Using Your Card Capital Efficiently


This guest post came through our Article Submission Program. Thoughts and opinions are those of the author.

As someone who has been collecting sports cards since they were 8 years old, I know the excitement that surrounds ripping packs. Admittedly, I still open packs but it is something I am doing far less of. I have realized that in order to get valuable cards through buying wax and hoping to make more than I spend is almost always the most expensive and least efficient way to spend your money. But what about those guys that find the $10,000 1/1 Zion autograph rookie card? That’s one guy or gal, opening one pack, and pulling the only 1/1 out of the hundreds of thousands of packs that Panini produces for the set. (Almost) All of us will not pull a card with that kind of value. What should the average person do with a limited card budget? How can you use your capital the most efficiently? I want to share with you the change in my card buying philosophy and why I think it is the most efficient and smartest way to use your hard-earned money.

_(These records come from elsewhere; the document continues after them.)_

Lemma ResolveDecision_ok ref current outcome reason authority existing now r :
  ResolveDecision ref current outcome reason authority existing now = Ok r ↔
    answerable ref current outcome reason authority
    ∧ ∃ id, DecisionResolutionID ref.(Ref_ID) = Ok id
      ∧ match existing with
        | Some stored => stored.(Resolution_ID) = id ∧ stored.(Resolution_Outcome) = outcome
            ∧ stored.(Resolution_Reason) = reason ∧ r = stored
        | None => blank ref.(Ref_Scope) = false ∧ now ≠ 0%Z
            ∧ r = MkDecisionResolution DecisionResolutionSchemaVersion id ref.(Ref_ID) ref.(Ref_Scope)
                ref.(Ref_Subject) outcome reason authority now
        end.
Proof.
  unfold ResolveDecision, answerable. autorewrite with go. rewrite subject_current_ok, option_permitted_ok, validate_authority_ok.
  assert ((Ref_ExpectedOutcomeKind ref ≠? "") && (Outcome_Kind outcome ≠? Ref_ExpectedOutcomeKind ref) = false ↔
    Ref_ExpectedOutcomeKind ref = "" ∨ Outcome_Kind outcome = Ref_ExpectedOutcomeKind ref) as ->
    by (rewrite andb_false_iff; by autorewrite with go).
  assert (∀ id, DecisionResolutionID (Ref_ID ref) = Ok id → validate_outcome outcome = Ok tt → validate_reason reason = Ok tt →
    blank (Authority_Actor authority) = false ∧ Authority_Kind authority = AuthorityKindOperator
      ∧ blank (Authority_Provenance authority) = false →
    (match existing with
     | Some stored =>
         refuse_if (stored.(Resolution_ID) ≠? id) (ForeignResolution stored.(Resolution_ID) ref.(Ref_ID)) ;?
         if (stored.(Resolution_Outcome) ≟ outcome) && (stored.(Resolution_Reason) ≟ reason) then Ok stored
         else Err (ConflictingAnswer ref.(Ref_ID))
     | None =>
         let resolution := MkDecisionResolution DecisionResolutionSchemaVersion id ref.(Ref_ID) ref.(Ref_Scope)
           ref.(Ref_Subject) outcome reason authority now in
         validate_resolution resolution ;? Ok resolution
     end = Ok r) ↔
    match existing with
    | Some stored => stored.(Resolution_ID) = id ∧ stored.(Resolution_Outcome) = outcome
        ∧ stored.(Resolution_Reason) = reason ∧ r = stored
    | None => blank ref.(Ref_Scope) = false ∧ now ≠ 0%Z
        ∧ r = MkDecisionResolution DecisionResolutionSchemaVersion id ref.(Ref_ID) ref.(Ref_Scope)
            ref.(Ref_Subject) outcome reason authority now
    end) as Hlast.
  { intros id Hid Ho Hr Ha%validate_authority_ok. destruct existing as [stored|].
    - autorewrite with go. destruct (_ && _) eqn:Hsame; reflect_bools; naive_solver.
    - cbv zeta. rewrite check_then. unfold validate_resolution. simpl. rewrite Hid. simpl. autorewrite with go.
      rewrite Z.eqb_neq. naive_solver. }
  split.
  - intros (? & ? & ? & ? & ? & ? & ? & ? & id & Hid & Hk). split; [tauto|]. exists id. split; [done|]. by apply Hlast.
  - intros [? (id & Hid & Hk)]. split_and!; try tauto. exists id. split; [done|]. apply Hlast; tauto.
Qed.

(** A request has at most one answer: the first accepted answer is a valid
    record of the request's own scope and subject under the operator's
    authority, an identical retry that is still answerable returns that very
    record, and no later call can be accepted with another outcome, another
    reason or another record, whoever makes it and whenever. *)
Theorem ResolveDecision_once ref current outcome reason authority now r :
  ResolveDecision ref current outcome reason authority None now = Ok r →
  validate_resolution r = Ok tt ∧ r.(Resolution_RequestID) = ref.(Ref_ID) ∧ r.(Resolution_Scope) = ref.(Ref_Scope)
  ∧ r.(Resolution_Subject) = ref.(Ref_Subject) ∧ r.(Resolution_Outcome) = outcome
  ∧ r.(Resolution_Authority).(Authority_Kind) = AuthorityKindOperator
  ∧ (∀ current' authority' now', answerable ref current' outcome reason authority' →
       ResolveDecision ref current' outcome reason authority' (Some r) now' = Ok r)
  ∧ ∀ current' outcome' reason' authority' now' r',
      ResolveDecision ref current' outcome' reason' authority' (Some r) now' = Ok r' →
      r' = r ∧ outcome' = outcome ∧ reason' = reason.
Proof.
  intros (Ha & id & Hid & Hs & Hn & ->)%ResolveDecision_ok. simpl.
  destruct Ha as (Hb & Hl & Hsub & Ho & Hk & Hp & Hr & Hact & Hop & Hprov).
  split_and!; [|done..| |].
  - unfold validate_resolution. simpl. rewrite Hid. simpl. autorewrite with go.
    rewrite validate_authority_ok, Z.eqb_neq. done.
  - intros current' authority' now' Ha'. apply ResolveDecision_ok. split; [done|]. by exists id.
  - intros current' outcome' reason' authority' now' r' (_ & id' & _ & _ & Ho' & Hr' & ->)%ResolveDecision_ok. done.
Qed.

(** A hold is lifted only by an allow or a deny of the operator. *)
Lemma hold_answer h current outcome reason authority existing now r :
  ResolveDecision (hold_ref h) current outcome reason authority existing now = Ok r →
  outcome.(Outcome_Kind) = DecisionAllowDeny ∧ outcome.(Outcome_Value) ∈ [DecisionAllow; DecisionDeny]
  ∧ authority.(Authority_Kind) = AuthorityKindOperator.
Proof.
  intros ((_ & _ & _ & Ho & Hk & _ & _ & _ & Hop & _) & _)%ResolveDecision_ok.
  destruct Hk as [Hk|Hk]; [discriminate Hk|]. simpl in Hk. split_and!; [done| |done].
  unfold validate_outcome in Ho. rewrite Hk in Ho. simpl in Ho. apply refuse_if_ok in Ho.
  rewrite andb_false_iff in Ho. autorewrite with go in Ho. set_solver.
Qed.
End answers.

Definition example_operator : DecisionResolutionAuthority := MkDecisionAuthority "alice" AuthorityKindOperator "control".

Definition example_hold : WorkUnitHold :=
  MkWorkUnitHold "0.1" "hold-1" "graph" "deploy" "wait for the release window" example_operator 5.

Definition first_answer : result DecisionError DecisionResolution :=
  @ResolveDecision plain_canonicalizer (hold_ref example_hold) None (MkDecisionOutcome DecisionAllowDeny DecisionAllow) ""
    example_operator None 7.

Definition no_resolution : DecisionResolution :=
  MkDecisionResolution "" "" "" "" None (MkDecisionOutcome "" "") "" (MkDecisionAuthority "" "" "") 0.

Lemma ResolveDecision_once_witness :
  let r := ok_or no_resolution first_answer in
  @validate_resolution plain_canonicalizer r = Ok tt ∧ r.(Resolution_Scope) = "graph:deploy".
Proof.
  intros r.
  assert (first_answer = Ok r) as Hr by (apply ok_or_eq; vm_compute; reflexivity).
  destruct (@ResolveDecision_once plain_canonicalizer _ _ _ _ _ _ _ Hr) as (Hv & _ & Hs & _).
  split; [exact Hv|]. rewrite Hs. reflexivity.
Defined.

Panini Prizm Draft Picks Basketball is all the rage right now and more specifically are the star rookies in this set. For this season, it’s all about Zion and the Luka Doncic card from last season is taking off. Currently, a hobby box is selling for $219.95 on Dacardworld. My question is does it make sense to drop $300 and hope for a Zion? An ungraded Panini Prizm silver of Zion Williamson sold on Ebay on 11/24/2019 for $62.52. You can spend a little over $50 and get exactly what you want or spend $300 with no guarantees that you will get anything valuable. You could get roughly 6 Zion silvers for $300.

My point is buying single cards is a more efficient way to use your capital. Let’s take it a step further. There are rumors that cards are beginning to be overproduced. We all know what this did to the sports card industry in the late 80s and early 90s. Currently, production is nowhere near where it was then however it is definitely creeping up. You might have a 1/1 but someone else has the pink 1/1 whereas you have the green 1/1. Card companies are pumping out more cards these days because they want to make as much money as they can. There arent any production numbers that the card companies release that I could find doing my research for this article. However, the rumors in the hobby are saying that production is climbing. Can we trust them to not overproduce? Are there any alternatives to protect the value of the cards that you own? Is there a more effective way to spend your card funds?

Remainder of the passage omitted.